Music is the only motherfucking option I've got

Mon Sep 28, 2009, 9:58 PM
  • Mood: Obsessed
  • Listening to: Lose Yourself by Eminem
Tis the damnedest thing when a positive mental outlook is in full action yet death is like the Norm in the bar of my head.
The more I am ushered into the "real world" the more I believe it's sole purpose is to steal any and all whimsy and innocence from people's lives. I don't care how much people might get paid or what sort of degree you have if you are working from 9 to 5 and hate your job then you suck at life. I would like to stress very strongly how I'd rather kill myself than do something I hate for most of my waking hours.
I will say right now, emphatically that I will either save rock music or I will die trying, and I'm not just saying that for the sake of the expression. Success or brains on the floor. Those are the only options. Life not spent doing what you love is a waist of life and I will NOT waist my life.
If you're reading this I'd wager that aside from maybe five people you either don't give two shits and/or just think I'm being dramatic to which I have to tell you that you don't know SHIT about how I do things then. Everything must be bigger than everything else, all has to be bombastic and over the top, and if you do not go big in everything then go home.

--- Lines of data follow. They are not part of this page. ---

Lemma Purge_chain from to a c : ∀ st l id fuel n,
  instances_rep st l → chain l id c → acyclic_below l id → (length c < fuel)%nat →
  ∃ st' l',
    PurgeInstancesInTimeRange fuel id from to a n st =
      Some (st', Ok (n + len (filter (in_range from to) c))) ∧
    instances_rep st' l' ∧
    (∀ j, id < j → inst_at l' j = inst_at l j) ∧
    (∀ i, i ∈ c → inst_at l' (InstanceID i) = Some (purged from to i)).
Proof.
  induction c as [|i c IH]; intros st l id [|fuel] n Hr Hc Ha Hf; simpl in Hf; try lia.
  { inversion Hc; subst. exists st, l. cbn. rewrite Z.add_0_r.
    split_and!; [done..|]. intros i Hi. by apply not_elem_of_nil in Hi. }
  inversion Hc as [|? ? ? Hi Hc']; subst. pose proof (Ha _ _ ltac:(done) Hi) as Ho.
  destruct (walk_step st l id i Hr Hi) as [H0 Hrd].
  assert (Hid : InstanceID i = id).
  { pose proof Hi as (k & Hk & ->)%inst_at_lookup. by eapply ir_ids. }
  assert (Hstep : ∃ st1 l1,
    PurgeInstancesInTimeRange (S fuel) id from to a n st =
      PurgeInstancesInTimeRange fuel (OlderInstanceID i) from to a
        (n + (if decide (in_range from to i) then 1 else 0)) st1 ∧
    instances_rep st1 l1 ∧ (∀ j, j ≠ id → inst_at l1 j = inst_at l j) ∧
    inst_at l1 id = Some (purged from to i)).
  { cbn [PurgeInstancesInTimeRange]. rewrite H0, Hrd. ress. unfold purged.
    destruct (decide (in_range from to i)) as [Hin|Hin]; unfold in_range in Hin.
    - rewrite (proj2 (andb_true_iff _ _)) by lia.
      destruct (TombstoneInstance_rep st l id i a Hr Hi) as (st1 & -> & Hr1).
      exists st1, (<[Z.to_nat (id - 1):=severed i]> l).
      split_and!; [done..| |by eapply inst_at_insert_eq].
      intros. apply inst_at_insert; lia.
    - rewrite (proj2 (andb_false_iff _ _)) by lia. exists st, l.
      by rewrite Z.add_0_r. }
  destruct Hstep as (st1 & l1 & -> & Hr1 & Hne & Heq).
  destruct (IH st1 l1 (OlderInstanceID i) fuel
    (n + (if decide (in_range from to i) then 1 else 0)))
    as (st' & l' & Hp & Hr' & Habove & Hin); [done| | |lia|].
  { apply (chain_agree l); [done|intros j k ?; apply Ha; lia|]. intros. apply Hne. lia. }
  { intros j k Hj Hk. rewrite Hne in Hk by lia. apply Ha; [lia|done]. }
  exists st', l'. split_and!; [|done| |].
  - rewrite Hp, filter_cons. case_decide; rewrite ?len_cons; do 3 f_equal; lia.
  - intros j Hj. rewrite Habove, Hne by lia. done.
  - intros k [->|Hk]%elem_of_cons; [|by apply Hin].
    rewrite Hid, Habove by lia. done.
Qed.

"Driven" would be a much more appropriate mood than "obsessed" but they don't have it.

So...I MIGHT have warrents out for my arrest.....

Tue Sep 22, 2009, 11:03 AM
  • Mood: Pleased
  • Listening to: Who Wants To Live Forever by Queen
Yeah....I had to go to court last Tuesday for a speeding ticket I got and had to pay a fine and was $7 short in paying for it....and now it turns out I got a paper that say that's telling me (a bit late might I add) that if didn't pay said $7 by the 5 pm that Tuesday then it would "result in WARRANT for (my) immediate arrest. (My) case will then be sent to a collection agency which adds 30% to the amount owed. A block will be put on (my) license which means (I) cannot renew plates or license and a CONTEMPT OF COURT charge will be issued which can result in an additional $250 fine and/or 30 days in jail" .....so....um ....if I disappear for about a month that's probably where I'm at. =D

EDIT: Today I showed up, they didn't care, charmed them with my hip 70's ness, payed, and left. Then I went and got a smoothie.